» **Work to complete**:
Would you please transcribe, exactly as written, the lines of the entries below starting at the one that holds "(r : result" and ending at the one that holds "Definition byteZ (b", both included?

┌────────

(** * Verification of the reflective protobuf parser and of the layer graph
      engine (modules/protobuf_parser and modules/dnn).

    The development is a shallow embedding: every C++ function that a
    property talks about is transcribed as a Rocq function over explicit
    state.  Exceptions ([CV_Error], [CV_Assert]) become the [Raise] result,
    behaviour the C++ standard leaves undefined (null dereference, signed
    overflow, reading an indeterminate value) becomes [Undefined], and loops
    whose termination depends on the input run on fuel. *)

From Stdlib Require Import ZArith List String Ascii Bool Lia.
From Stdlib.Strings Require Import Byte.
From Stdlib Require Import DecimalString.
Import ListNotations.
Open Scope Z_scope.

(* ===================================================================== *)
(** * Results and error codes                                              *)
(* ===================================================================== *)

(** The [cv::Error] codes used by the two modules, plus [StdLength] for the
    [std::length_error] a [std::vector::resize] beyond [max_size] throws. *)
Inductive Code : Type :=
| StsParseError
| StsAssert
| StsNotImplemented
| StsBadArg
| StsError
| StsObjectNotFound
| StsInternal
| StdLength.

Inductive result (A : Type) : Type :=
| Ok (a : A)
| Raise (e : Code)
| Undefined
| NoFuel.

Arguments Ok {A} a.
Arguments Raise {A} e.
Arguments Undefined {A}.
Arguments NoFuel {A}.

Definition bind {A B : Type} (r : result A) (k : A -> result B) : result B :=
  match r with
  | Ok a => k a
  | Raise e => Raise e
  | Undefined => Undefined
  | NoFuel => NoFuel
  end.

Notation "'let*' x ':=' r 'in' k" := (bind r (fun x => k))
  (at level 10, x pattern, r at level 100, k at level 200).

(** [CV_Assert(cond)] *)
Definition CV_Assert (cond : bool) : result unit :=
  if cond then Ok tt else Raise StsAssert.

(* ===================================================================== *)
(** * Fixed width integers                                                 *)
(* ===================================================================== *)

Definition INT_MAX : Z := 2147483647.
Definition INT_MIN : Z := -2147483648.

(** Two's complement reading of the low [w] bits of [x]. *)
Definition to_signed (w : Z) (x : Z) : Z :=
  let m := x mod 2 ^ w in
  if m <? 2 ^ (w - 1) then m else m - 2 ^ w.

Definition to_unsigned (w : Z) (x : Z) : Z := x mod 2 ^ w.

(** [(int)x] for a 64 bit stream offset [x]. *)
Definition int_cast (x : Z) : Z := to_signed 32 x.

(** [a + b] on [int]: signed overflow is undefined behaviour. *)
Definition int_add (a b : Z) : result Z :=
  let r := a + b in
  if (INT_MIN <=? r) && (r <=? INT_MAX) then Ok r else Undefined.

Definition byteZ (b : byte) : Z := Z.of_N (Byte.to_N b).

(** Little endian value of a block of bytes, as [memcpy] into an integer
    leaves it on the little endian targets the library is built for. *)
Fixpoint le_value (bs : list byte) : Z :=
  match bs with
  | [] => 0
  | b :: bs' => byteZ b + 256 * le_value bs'
  end.

(* ===================================================================== *)
(** * std::istream                                                         *)
(* ===================================================================== *)

(** The byte stream is an external collaborator.  It is modelled after the
    unformatted input functions of the C++ standard library: the bytes still
    to be read, the offset of the next byte, and the [eofbit] and [failbit]
    state flags ([badbit] is never raised by an in-memory source). *)
Module IStream.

└────────

» **Result for this task**:
Definition bind {A B : Type} (r : result A) (k : A -> result B) : result B :=
  match r with
  | Ok a => k a
  | Raise e => Raise e
  | Undefined => Undefined
  | NoFuel => NoFuel
  end.

Notation "'let*' x ':=' r 'in' k" := (bind r (fun x => k))
  (at level 10, x pattern, r at level 100, k at level 200).

(** [CV_Assert(cond)] *)
Definition CV_Assert (cond : bool) : result unit :=
  if cond then Ok tt else Raise StsAssert.

(* ===================================================================== *)
(** * Fixed width integers                                                 *)
(* ===================================================================== *)

Definition INT_MAX : Z := 2147483647.
Definition INT_MIN : Z := -2147483648.

(** Two's complement reading of the low [w] bits of [x]. *)
Definition to_signed (w : Z) (x : Z) : Z :=
  let m := x mod 2 ^ w in
  if m <? 2 ^ (w - 1) then m else m - 2 ^ w.

Definition to_unsigned (w : Z) (x : Z) : Z := x mod 2 ^ w.

(** [(int)x] for a 64 bit stream offset [x]. *)
Definition int_cast (x : Z) : Z := to_signed 32 x.

(** [a + b] on [int]: signed overflow is undefined behaviour. *)
Definition int_add (a b : Z) : result Z :=
  let r := a + b in
  if (INT_MIN <=? r) && (r <=? INT_MAX) then Ok r else Undefined.

Definition byteZ (b : byte) : Z := Z.of_N (Byte.to_N b).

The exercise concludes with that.